4.2. Contig generation

There are a number of algorithms that can be used to reconstruct genomic sequence from reads. Two of the most common are the de brujn graph, which utilises overlapping fixed-length k-mers to reconstruct the sequence. As previously discussed, k-mers have some useful properties for assembly, however they cannot resolve sequences that are repeated throughout the genome if they are longer then k (for example transposable elements).

de brujn 1: The code below decomposes an input string “This is good, This is bad” into 7-mers. When we already know the order of these chunks we can lay them out as shown, to reconstruct the original string. But, what if we don’t know the original order?
[1] "  This is"
[1] "   his is "
[1] "    is is g"
[1] "     s is go"
[1] "       is goo"
[1] "       is good"
[1] "        s good,"
[1] "          good, "
[1] "          good, T"
[1] "           ood, Th"
[1] "            od, Thi"
[1] "             d, This"
[1] "              , This "
[1] "                This i"
[1] "                This is"
[1] "                 his is "
[1] "                  is is b"
[1] "                   s is ba"
[1] "                     is bad"
de brujn 2: This code attempts splits the 7-mers into two 6-mers corresponding to the left 6 prefix characters and the right 6 suffix characters.
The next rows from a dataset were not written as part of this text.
Definition registrySend (c : nat) (req : TunnelReq) (send_err : option string) : act :=
  on_conn c (λ _, registerPendingWithTimeout c (rq_id req) (λ _,
    ws_send c (MReq req) send_err (λ e,
      on_conn c (λ st, match jm_get (pendingReqs st) (rq_id req) with
        | Some r => wrappedReject r e
        | None => skip end)))).

Definition send (name : string) (req : TunnelReq) (send_err : option string) : act :=
  read (λ s, jm_get (nodes s) name) (λ o, match o with
    | Some c => registrySend c req send_err
    | None => emit (OThrow ("tunnel not connected for node '" +:+ name +:+ "'")) end).

Definition resolvePendingRes (c : nat) (msg : TunnelRes) : act :=
  on_conn c (λ st, match jm_get (pendingReqs st) (rs_id msg) with
    | Some r =>
        upd_conn c (with_pending (λ p, jm_delete p (rs_id msg))) ;; wrappedResolve r msg
    | None => skip end).

(** ** Streams *)

(** [settle] of sendStreamCancel. *)
Definition settle_cancel (t : nat) (outcome : TunnelCancelOutcome) : act :=
  read (λ s, cancels s !! t) (λ o, match o with
    | Some cn => on_conn (cn_conn cn) (λ st,
        if bool_decide (jm_get (cancelling st) (cn_id cn) = Some t)
        then upd_conn (cn_conn cn) (with_cancelling (λ m, jm_delete m (cn_id cn))) ;;
             upd (with_cancels (insert t {| cn_conn := cn_conn cn; cn_id := cn_id cn;
                                            cn_node := cn_node cn; cn_timer := false |})) ;;
             emit (OCancelAck t (cn_node cn) (cn_id cn) outcome)
        else skip)
    | None => skip end).

Definition register_cancel (c : nat) (id node : string) (t : nat) (s : Server) : Server :=
  with_conns (alter (with_cancelling (λ m, jm_set m id t)) c)
    (with_cancels (insert t {| cn_conn := c; cn_id := id; cn_node := node;
                               cn_timer := timeout_on |}) s).

Definition sendStreamCancel (c : nat) (id : string) (send_err : option string) : act :=
  on_conn c (λ st, alloc (register_cancel c id (default "" (nodeName st))) (λ t,
    ws_send c (MStreamCancel id) send_err (λ _, settle_cancel t UnknownOutcome))).

Definition cancelTimeout (t : nat) : act :=
  read (λ s, cancels s !! t) (λ o, match o with
    | Some cn => if cn_timer cn then settle_cancel t UnknownOutcome else skip
    | None => skip end).

(** What an iterator's effects do to its connection. *)
Definition apply_effect (t c : nat) (req : TunnelReq) (send_err : option string)
    (e : StreamEffect) : act :=
  match e with
  | FSubscribe =>
      upd_conn c (with_subscriptions (λ m, jm_set m (rq_id req) t)) ;;
      upd_conn c (with_queues (λ m, jm_set m (rq_id req) t))
  | FSendReq => emit (OSend c (MReq req))
  | FUnsubscribe => upd_conn c (with_subscriptions (λ m, jm_delete m (rq_id req)))
  | FRelease => upd_conn c (with_queues (λ m, jm_delete m (rq_id req)))
  | FCancel => sendStreamCancel c (rq_id req) send_err
  | FDeliver _ _ | FReject _ _ | FDone _ => emit (OStream t e)
  end.

Definition sub_event (t : nat) (ev : StreamEvent) (send_err : option string) : act :=
  read (λ s, subs s !! t) (λ o, match o with
    | Some sb =>
        let '(st', effs) := stream_step (sb_limits sb) ev (sb_stream sb) in
        upd (with_subs (insert t {| sb_conn := sb_conn sb; sb_req := sb_req sb;
                                    sb_limits := sb_limits sb; sb_stream := st' |})) ;;
        foreach effs (apply_effect t (sb_conn sb) (sb_req sb) send_err)
    | None => skip end).

Definition sendSubscribe (name : string) (req : TunnelReq) : act :=
  read (λ s, jm_get (nodes s) name) (λ o, match o with
    | Some c => alloc (λ t, with_subs (insert t {| sb_conn := c; sb_req := req;
               sb_limits := resolveStreamLimits streamLimits (rq_method req);
               sb_stream := new_stream |})) (λ _, skip)
    | None => skip end).

Definition pushStreamEvent (c : nat) (id data : string) (bytes : Z) (send_err : option string) : act :=
  on_conn c (λ st, match jm_get (subscriptions st) id with
    | Some t => sub_event t (VPush data bytes) send_err
    | None => skip end).

Definition finishStream (c : nat) (msg : TunnelStreamDone) (send_err : option string) : act :=
  on_conn c (λ st, match jm_get (subscriptions st) (sd_id msg) with
    | Some t =>
        upd_conn c (with_subscriptions (λ m, jm_delete m (sd_id msg))) ;;
        sub_event t (VDone (if sd_ok msg then None else sd_error msg)) send_err
    | None => match jm_get (cancelling st) (sd_id msg) with
        | Some k => settle_cancel k (cancelOutcomeOf msg)
        | None => skip end
    end).

(** ** Connections *)

Definition registerNode (c : nat) (name : string) : act :=
  read (λ s, jm_get (nodes s) name) (λ prior,
    (match prior with
     | Some p => if bool_decide (p ≠ c)
         then emit (OJournal (JReplaced name)) ;;
              emit (OClose p TUNNEL_CLOSE_REPLACED "replaced by newer connection")
         else skip
     | None => skip end) ;;
    upd (with_nodes (λ n, jm_set n name c)) ;;
    emit (OConnect name) ;;
    emit (OJournal (JConnect name))).

Definition unregisterNode (c : nat) (reason : string) : act :=
  on_conn c (λ st, match nodeName st with
    | None => skip
    | Some name => if bool_decide (name = "") then skip else
      read (λ s, bool_decide (jm_get (nodes s) name = Some c)) (λ owns,
        if owns then upd (with_nodes (λ n, jm_delete n name)) ;;
          emit (ODisconnect name reason) ;; emit (OJournal (JDisconnect name reason))
        else skip) ;;
      foreach (pendingReqs st).*2 (λ r, wrappedReject r ("tunnel-disconnected: " +:+ reason)) ;;
      upd_conn c (with_pending (λ _, [])) ;;
      foreach (subscriptions st).*2 (λ t,
        sub_event t (VDone (Some {| fe_code := "tunnel-disconnected"; fe_message := reason |})) None) ;;
      upd_conn c (with_subscriptions (λ _, [])) ;;
      on_conn c (λ st', foreach (cancelling st').*2 (λ k, settle_cancel k UnknownOutcome))
    end).

Definition handleHello (c : nat) (msg : TunnelMessage) (send_err : option string) : act :=
  match msg with
  | MHello bearer name =>
      match bearerMatches bearer with
      | Err e => emit (OThrow e)
      | Ok false =>
          emit (OJournal (JUnauthorized (Some name) "bad-bearer")) ;;
          emit (OClose c TUNNEL_CLOSE_UNAUTHORIZED "bad bearer")
      | Ok true =>
          upd_conn c (with_identity name) ;;
          registerNode c name ;;
          ws_send c (MHelloAck now) send_err (λ e, emit (OThrow e))
      end
  | _ =>
      emit (OJournal (JUnauthorized None "hello-required-first")) ;;
      emit (OClose c TUNNEL_CLOSE_UNAUTHORIZED "hello required first")
  end.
For example, the word “example” becomes “exampl” and “xample”. We can loop through all of the prefix 6-mers and find matches with suffix 6-mers, and thus reconstruct larger runs, as shown above. However, you will notice, that due to the repetition of the phrase “This is”, the graph has multiple valid paths.

de brujn 3: This looks quite messy, there is a cyclical structure and a spur. There is no simple route through the graph. Let’s see what happens when we increase the k-mer length from 7-mers to 12-mers.
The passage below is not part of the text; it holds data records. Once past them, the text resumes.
(* ===== verification/TunnelClient.v ===== *)
(** * The node's end of the tunnel
      (packages/remote/src/tunnel/tunnel-client.ts)

    The reconnect loop, the heartbeat, the relay of requests and
    subscriptions, and the waiters of [start], [waitUntilReady] and
    [whenIdle].  Sockets, promises, pings, requests and subscriptions are
    numbered; [live] lists the sockets whose handlers are attached, [armed]
    those whose hello-ack timer runs, [closing] those [close()] was called on.
    Delays and random draws are exact rationals. *)

From S2P Require Import Prelude JsMap TunnelMessages.
From Stdlib Require Import QArith Qminmax.

#[local] Open Scope string_scope.
#[local] Open Scope list_scope.
#[local] Open Scope Z_scope.
#[local] Open Scope act_scope.

Inductive TunnelState := Connecting | Ready | Disconnected | Stopped.

#[export] Instance TunnelState_eq_dec : EqDecision TunnelState.
Proof. solve_decision. Defined.

Record ReconnectConfig := { minDelayMs : Q; maxDelayMs : Q; jitterFraction : Q }.

(** A heartbeat's entry only clears its timer; a [ping()]'s settles a promise. *)
Inductive Ping := HeartbeatPing | UserPing (p : nat).
(* ===== verification/CompositeApply.v ===== *)
(** * The composite applier (packages/remote/src/composite/apply.ts)

    The loop over the component order, the per-kind apply and teardown paths,
    rollback, final status and destroy.  What the applier calls (service
    handlers and backends, the workload applier, gateway dispatch, the pipeline
    handler, the kubeconfig and composite stores) is the type [Call], answered
    by an arbitrary [oracle] over a world of any type; every call and every
    emitted event is recorded in order in the trace [obs]. *)

From S2P Require Import Prelude JsMap CompositeDag.

#[local] Open Scope string_scope.
#[local] Open Scope list_scope.
#[local] Open Scope Z_scope.

(** ** Data (composite/schema.ts, composite/types.ts) *)

Inductive ComponentState := CReady | CFailed | CPending.
Inductive Phase := PApplying | PReady | PDegraded | PFailed.

#[export] Instance ComponentState_eq_dec : EqDecision ComponentState.
Proof. solve_decision. Defined.
#[export] Instance Phase_eq_dec : EqDecision Phase.
Proof. solve_decision. Defined.

(** CompositeComponentResult, and the same shape as CompositeStatusComponent. *)
Record ComponentResult := Res { r_ref : ComponentRef; r_state : ComponentState; r_message : option string }.

Record CompositeStatus := { phase : Phase; components : list ComponentResult }.

Record Composite := { c_name : string; c_spec : CompositeSpec }.

Inductive Event :=
| EvPhase (p : Phase)
| EvStart (ref : ComponentRef)
| EvReady (ref : ComponentRef) (message : option string)
| EvFailed (ref : ComponentRef) (message : string)
| EvRollbackStart (refs : list ComponentRef)
| EvRollbackComplete
| EvDone (ok : bool).

(** ** The outside *)

Inductive WorkloadAction := AUnchanged | APending | AOther.

Record WorkloadResult :=
  { wr_action : WorkloadAction; wr_error : option string; wr_endpoint : option string; wr_events : nat }.
Record GatewayResult := { gr_pending : bool; gr_error : option string }.
Record PipelineResult := { pr_pending : bool; pr_message : option string; pr_changed : bool }.
Record Upstream := { up_name : string; up_endpoint : string; up_nodeName : string }.

Inductive CatalogKind := Sirius | Embersynth.

Inductive Call :=
| CToDeployment (service : string)              (** validate, hash, toDeployment *)
| CEnsureService (deployment : string)
| CRemoveService (ref : string) (purgeVolumes : bool)
| CDestroyBoundary (composite : string) (purgeVolumes : bool)
| CResolvedEndpoint (service : string) (instance : option string)
| CResolveExternal (ref serviceType : string)
| CApplyOne (node : string)
| CServerStop (node : string)
| CLoadConfig                                   (** the current context's cluster *)
| CUpsertNode (cluster name endpoint : string)  (** upsertNode, saveConfig *)
| CRemoveNode (cluster name : string)           (** removeNode, saveConfig *)
| CDispatchGateway (name : string) (upstreams : list Upstream)
| CApplyPipeline (name : string)
| CRemovePipeline (name : string)
| CSaveStatus (status : CompositeStatus)
| CRemoveCatalogEntries (kind : CatalogKind)
| CReloadGateways (kind : CatalogKind).

Definition Resp (c : Call) : Type :=
  match c with
  | CToDeployment _ => option string
  | CEnsureService _ => string
  | CResolvedEndpoint _ _ => string
  | CResolveExternal _ _ => option string
  | CApplyOne _ => WorkloadResult
  | CLoadConfig => option string
  | CDispatchGateway _ _ => option GatewayResult
  | CApplyPipeline _ => PipelineResult
  | CRemoveCatalogEntries _ => bool
  | _ => unit
  end.

Inductive Obs := OEvent (e : Event) | OCall (c : Call).

(** AppliedRecord *)
Record AppliedRecord := {
  a_ref : ComponentRef;
  a_serviceInstance : option string;
  a_serviceRef : option string;
  a_workloadEndpoint : option string;
  a_workloadNodeName : option string;
  a_ragNodeCreated : bool;
  a_pipelineStatus : option ComponentResult;
  a_started : bool
}.

Definition plain_record (ref : ComponentRef) (started : bool) : AppliedRecord :=
  {| a_ref := ref; a_serviceInstance := None; a_serviceRef := None; a_workloadEndpoint := None;
     a_workloadNodeName := None; a_ragNodeCreated := false; a_pipelineStatus := None;
     a_started := started |}.

(** ApplyLoopOutcome *)
Record Outcome := {
  failureMessage : option string;
  haltedOnPending : option (ComponentRef * string);
  lastProcessedIdx : Z
}.

Record ApplyResult := {
  ok : bool;
  status : CompositeStatus;
  rolledBack : bool;
  componentResults : list ComponentResult
}.

Record DestroyResult := {
  d_ok : bool;
  d_removed : list ComponentRef;
  d_errors : list (ComponentRef * string)
}.

Section apply.
Context {W : Type} (oracle : ∀ c : Call, W → W * result (Resp c)).
(** [spec.serviceType] of a service, [resolveExternalServiceEndpoint] and
    [destroyCompositeBoundary] being there, [resolveInternalProxyEndpoint(process.env)],
    and [swapUrlHost], which rests on the platform's URL class. *)
Context (serviceType : ServiceEntry → option string) (has_external has_boundary : bool)
  (internalProxyEndpoint : string) (swapUrlHost : string → string → string).
Context (manifest : Composite).

Record St := { world : W; obs : list Obs }.

Notation M := (eff St).
Notation spec := (c_spec manifest).

Definition emit (e : Event) : M unit := modify (λ s, {| world := world s; obs := obs s ++ [OEvent e] |}).

Definition perform (c : Call) : M (Resp c) := λ s,
  let '(w, r) := oracle c (world s) in ({| world := w; obs := obs s ++ [OCall c] |}, r).

(** ** Per-component apply *)

Definition applyServiceComponent (ref : ComponentRef) : M AppliedRecord :=
  match find (λ s, bool_decide (s_name s = ref_name ref)) (services spec) with
  | None => throw ("service '" +:+ ref_name ref +:+ "' not found in composite")
  | Some _ =>
      deployment ← perform (CToDeployment (ref_name ref));
      match deployment with
      | None => mret (plain_record ref false)
      | Some d =>
          instance ← perform (CEnsureService d);
          mret {| a_ref := ref; a_serviceInstance := Some instance; a_serviceRef := Some instance;
                  a_workloadEndpoint := None; a_workloadNodeName := None; a_ragNodeCreated := false;
                  a_pipelineStatus := None; a_started := true |}
      end
  end.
Let’s have a go at running a full de bruijn graph assembly on the Illumina reads, using the program Spades. This program is able to use k-mers of multiple lengths and combine the resulting graphs for a more contiguous assembly.
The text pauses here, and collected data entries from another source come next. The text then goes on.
(* ===== verification/EvictStore.v ===== *)
(** * Budget eviction over a table of rows

    The loop that the KV store and the response cache share: walk the rows
    from the most evictable down, delete until the total is within budget.
    [EvictStore] is what the loop asks of a table, [EvictLaws] what the table
    promises; the clients are KvStore.v and ResponseCache.v. *)

From S2P Require Import Prelude JsSort.
From Stdlib Require Import QArith.

#[local] Open Scope list_scope.
#[local] Open Scope Z_scope.

Class EvictStore (S E : Type) := {
  row_bytes : E → Z;
  (** Delete the row, or [None] when no deletable row matched. *)
  try_delete : E → S → option S
}.

(** Rows [R] sit under keys [K] in the table; [deletable row e] says that
    [row] may be deleted on behalf of the listed entry [e]. *)
Class EvictLaws (S E K R : Type) `{EvictStore S E} `{Countable K} := {
  rows : S → gmap K R;
  entry_key : E → K;
  deletable : R → E → Prop;
  try_delete_Some e s s' : try_delete e s = Some s' →
    rows s' = delete (entry_key e) (rows s) ∧
    ∃ row, rows s !! entry_key e = Some row ∧ deletable row e;
  try_delete_None e s : try_delete e s = None →
    ∀ row, rows s !! entry_key e = Some row → ¬ deletable row e
}.

(** ** Tables with a primary key *)
Section table.
Context {K E : Type} `{Countable K} (key : E → K).

(** Every row sits under its own key. *)
Definition keyed (m : gmap K E) : Prop := map_Forall (λ k r, key r = k) m.
Definition table_rows (m : gmap K E) : list E := (map_to_list m).*2.

Lemma keyed_empty : keyed ∅.
Proof. apply map_Forall_empty. Qed.
Lemma keyed_insert r m : keyed m → keyed (<[key r := r]> m).
Proof. intros Hm. by apply map_Forall_insert_2. Qed.
Lemma keyed_delete k m : keyed m → keyed (delete k m).
Proof. apply map_Forall_delete. Qed.
Lemma keyed_alter f k m : (∀ r, key (f r) = key r) → keyed m → keyed (alter f k m).
Proof.
  intros Hf Hm k' r Hr. destruct (decide (k' = k)) as [->|Hne].
  - rewrite lookup_alter_eq in Hr. destruct (m !! k) as [r'|] eqn:E1; simplify_eq/=.
    rewrite Hf. by apply Hm.
  - rewrite lookup_alter_ne in Hr by done. by apply Hm.
Qed.
Lemma keyed_filter (P : K * E → Prop) `{!∀ x, Decision (P x)} m : keyed m → keyed (filter P m).
Proof. intros Hm k r [Hr _]%map_lookup_filter_Some. by apply Hm. Qed.

Lemma elem_of_table_rows m r : keyed m → r ∈ table_rows m ↔ m !! key r = Some r.
Proof.
  intros Hm. unfold table_rows. rewrite list_elem_of_fmap. split.
  - intros ([k r']&->&Hr). apply elem_of_map_to_list in Hr. simpl.
    by rewrite (Hm _ _ Hr : key r' = k).
  - intros Hr. exists (key r, r). split; [done|]. by apply elem_of_map_to_list.
Qed.

Lemma table_keys m : keyed m → key <$> table_rows m = (map_to_list m).*1.
Proof.
  intros Hm. unfold table_rows. rewrite <-list_fmap_compose. apply list_fmap_ext.
  intros i [k r] Hr. simpl. apply list_elem_of_lookup_2, elem_of_map_to_list in Hr. by apply Hm.
Qed.

Lemma table_keys_NoDup m : keyed m → NoDup (key <$> table_rows m).
Proof. intros Hm. rewrite table_keys by done. apply NoDup_fst_map_to_list. Qed.

End table.

#[export] Hint Resolve keyed_empty keyed_insert keyed_delete keyed_alter keyed_filter : llamactl.

Section evict.
Context {S E : Type} `{!EvictStore S E}.

(** What the loop did: the table, the running total, and the entries deleted
    and passed over, in order. *)
Record Evicted := { ev_store : S; ev_total : Z; ev_deleted : list E; ev_blocked : list E }.

Fixpoint evict_loop (budget : Z) (sorted : list E) (s : S) (total : Z) : Evicted :=
  match sorted with
  | [] => {| ev_store := s; ev_total := total; ev_deleted := []; ev_blocked := [] |}
  | e :: rest =>
      if total <=? budget
      then {| ev_store := s; ev_total := total; ev_deleted := []; ev_blocked := [] |}
      else match try_delete e s with
      | Some s' =>
          let r := evict_loop budget rest s' (total - row_bytes e) in
          {| ev_store := ev_store r; ev_total := ev_total r; ev_deleted := e :: ev_deleted r;
             ev_blocked := ev_blocked r |}
      | None =>
          let r := evict_loop budget rest s total in
          {| ev_store := ev_store r; ev_total := ev_total r; ev_deleted := ev_deleted r;
             ev_blocked := e :: ev_blocked r |}
      end
  end.

Context {K R : Type} `{Countable K} `{!EvictLaws S E K R}.

Lemma evict_loop_total budget sorted s total :
  let r := evict_loop budget sorted s total in
  ev_total r = total - sumZ row_bytes (ev_deleted r).
Proof.
  revert s total. induction sorted as [|e rest IH]; intros s total; simpl; [lia|].
  destruct (total <=? budget); simpl; [lia|]. destruct (try_delete e s) as [s'|]; simpl; rewrite IH; lia.
Qed.

Lemma evict_loop_processed budget sorted s total :
  let r := evict_loop budget sorted s total in
  ∃ pre post, sorted = pre ++ post ∧ ev_deleted r ++ ev_blocked r ≡ₚ pre ∧
    (post ≠ [] → ev_total r ≤ budget) ∧
    ev_deleted r `sublist_of` pre ∧ ev_blocked r `sublist_of` pre.
Proof.
  revert s total. induction sorted as [|e rest IH]; intros s total; simpl.
  { by exists [], []. }
  destruct (total <=? budget) eqn:Et; simpl.
  { exists [], (e :: rest). to_prop. by split_and!; try constructor. }
  destruct (try_delete e s) as [s'|]; simpl.
  - destruct (IH s' (total - row_bytes e)) as (pre&post&->&Hp&Ht&H1&H2).
    exists (e :: pre), post. split_and!; [done|simpl; by constructor|done|by constructor|by constructor].
  - destruct (IH s total) as (pre&post&->&Hp&Ht&H1&H2).
    exists (e :: pre), post. split_and!; [done| |done|by constructor|by constructor].
    rewrite <-Permutation_middle. by constructor.
Qed.

(** Nothing is deleted once the total fits. *)
Lemma evict_loop_minimal budget sorted s total d x k :
  ev_deleted (evict_loop budget sorted s total) = d ++ x :: k →
  budget < total - sumZ row_bytes d.
Proof.
  revert s total d. induction sorted as [|e rest IH]; intros s total d; simpl; [by destruct d|].
  destruct (total <=? budget) eqn:Et; simpl; [by destruct d|]. to_prop.
  destruct (try_delete e s) as [s'|]; simpl; [|apply IH].
  destruct d as [|y d]; simpl; intros [= -> Hd]; [lia|]. specialize (IH _ _ _ Hd). lia.
Qed.

(** The table loses the keys of the entries deleted and nothing else. *)
Lemma evict_loop_rows budget sorted s total :
  let r := evict_loop budget sorted s total in
  rows (ev_store r) = filter (λ '(k, _), k ∉ entry_key <$> ev_deleted r) (rows s).
Proof.
  revert s total. induction sorted as [|e rest IH]; intros s total; simpl.
  { rewrite map_filter_id; [done|]. intros k r _. apply not_elem_of_nil. }
  destruct (total <=? budget); simpl.
  { rewrite map_filter_id; [done|]. intros k r _. apply not_elem_of_nil. }
  destruct (try_delete e s) as [s'|] eqn:Ed; simpl; rewrite IH; [|done].
  destruct (try_delete_Some e s s' Ed) as [-> _].
  apply map_eq. intros k. apply option_eq. intros row.
  rewrite !map_lookup_filter_Some, lookup_delete_Some, not_elem_of_cons. naive_solver.
Qed.

(** Every entry deleted had a row that could be deleted for it, and every
    entry passed over had none. *)
Lemma evict_loop_deleted budget sorted s total e :
  e ∈ ev_deleted (evict_loop budget sorted s total) →
  ∃ row, rows s !! entry_key e = Some row ∧ deletable row e.
Proof.
  revert s total. induction sorted as [|x rest IH]; intros s total; simpl; [by intros ?%elem_of_nil|].
  destruct (total <=? budget); simpl; [by intros ?%elem_of_nil|].
  destruct (try_delete x s) as [s'|] eqn:Ed; simpl; [|by apply IH].
  destruct (try_delete_Some x s s' Ed) as [Hs' Hrow].
  intros [->|He]%elem_of_cons; [done|].
  destruct (IH _ _ He) as (row&Hr&?). exists row. split; [|done].
  rewrite Hs' in Hr. by apply lookup_delete_Some in Hr as [_ ?].
Qed.

Lemma evict_loop_blocked budget sorted s total e :
  NoDup (entry_key <$> sorted) →
  e ∈ ev_blocked (evict_loop budget sorted s total) →
  ∀ row, rows s !! entry_key e = Some row → ¬ deletable row e.
Proof.
  revert s total. induction sorted as [|x rest IH]; intros s total Hnd; simpl; [by intros ?%elem_of_nil|].
  apply NoDup_cons in Hnd as [Hx Hnd].
  destruct (total <=? budget); simpl; [by intros ?%elem_of_nil|].
  destruct (try_delete x s) as [s'|] eqn:Ed; simpl.
  - intros He row Hrow. apply (IH s' (total - row_bytes x) Hnd He row).
    destruct (try_delete_Some x s s' Ed) as [-> _]. apply lookup_delete_Some. split; [|done].
    intros E1. apply Hx. rewrite E1. apply list_elem_of_fmap. exists e. split; [done|].
    destruct (evict_loop_processed budget rest s' (total - row_bytes x)) as (pre&post&->&_&_&_&Hsub).
    apply elem_of_app. left. by eapply elem_of_sublist.
  - intros [->|He]%elem_of_cons; [by apply try_delete_None|by apply (IH s total)].
Qed.

(** Where every listed row is there and may be deleted, the entries deleted
    are a prefix of the list. *)
Lemma evict_loop_prefix budget sorted s total :
  (∀ row e, deletable row e) → NoDup (entry_key <$> sorted) →
  (∀ e, e ∈ sorted → is_Some (rows s !! entry_key e)) →
  let r := evict_loop budget sorted s total in
  ∃ post, sorted = ev_deleted r ++ post ∧ (post ≠ [] → ev_total r ≤ budget).
Proof.
  intros Hdel. revert s total. induction sorted as [|e rest IH]; intros s total Hnd Hin; simpl.
  { by exists []. }
  apply NoDup_cons in Hnd as [Hx Hnd].
  destruct (total <=? budget) eqn:Et; simpl; [to_prop; by exists (e :: rest)|].
  destruct (try_delete e s) as [s'|] eqn:Ed; simpl.
  - destruct (IH s' (total - row_bytes e) Hnd) as (post&Hs&Ht).
    { intros e' He'. destruct (try_delete_Some e s s' Ed) as [-> _].
      rewrite lookup_delete_ne; [apply Hin; by right|]. intros E1. apply Hx. rewrite E1.
      by apply list_elem_of_fmap_2. }
    exists post. split; [by rewrite Hs at 1|done].
  - destruct (Hin e ltac:(left)) as [row Hrow]. destruct (try_delete_None e s Ed row Hrow (Hdel _ _)).
Qed.
End evict.

Arguments Evicted : clear implicits.

(** [Math.sign] of a difference of scores, as a comparator's result. *)
Definition cmpQ (x y : Q) : Z := Z.sgn (Qnum (x - y)).

Lemma cmpQ_le x y : cmpQ x y ≤ 0 ↔ (x <= y)%Q.
Proof. unfold cmpQ, Qle, Qminus, Qplus, Qopp. simpl. rewrite Z.sgn_nonpos. lia. Qed.

(** Descending by score is a total preorder. *)
Lemma cmp_ok_score {A} (f : A → Q) (P : A → Prop) : cmp_ok (λ a b, cmpQ (f b) (f a)) P.
Proof.
  split; unfold cmp_le.
  - intros x y _ _. rewrite !cmpQ_le. destruct (Qlt_le_dec (f y) (f x)); auto using Qlt_le_weak.
  - intros x y z _ _ _. rewrite !cmpQ_le. eauto using Qle_trans.
Qed.
#[export] Hint Resolve cmp_ok_score : llamactl.

(** The half-life score of a row: age and size count against it, recent hits
    for it.  [pow_half x] is [Math.pow(0.5, x)]. *)
Definition HALF_LIFE_MS : Z := 6 * 3600 * 1000.
Definition PAYLOAD_SCALE_BYTES : Z := 1024 * 1024.
Definition AGE_SCALE_MS : Z := 60 * 60 * 1000.

Definition half_life_score (pow_half : Q → Q) (lastUsed hits bytes now : Z) : Q :=
  let ageMs := Z.max 0 (now - lastUsed) in
  let decayedHits := (inject_Z hits * pow_half (inject_Z ageMs / inject_Z HALF_LIFE_MS))%Q in
  (inject_Z ageMs / inject_Z AGE_SCALE_MS + inject_Z bytes / inject_Z PAYLOAD_SCALE_BYTES - decayedHits * 25)%Q.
You will need to run assembly programs using SLURM scripts. These programs may need large amounts of RAM and CPU, so consider running on the dribe-long partition, with a large amount of time.
##Bash/command line code
spades.py -s SRR18106304.fastq -o ecoli_hiseq_spades

Q6:

A. De brujn graphs are a useful method for which kind of data?

B. Longer k-mers may help produce more contiguous assemblies. True or False?

C. OLC graphs are a useful method for which kind of data?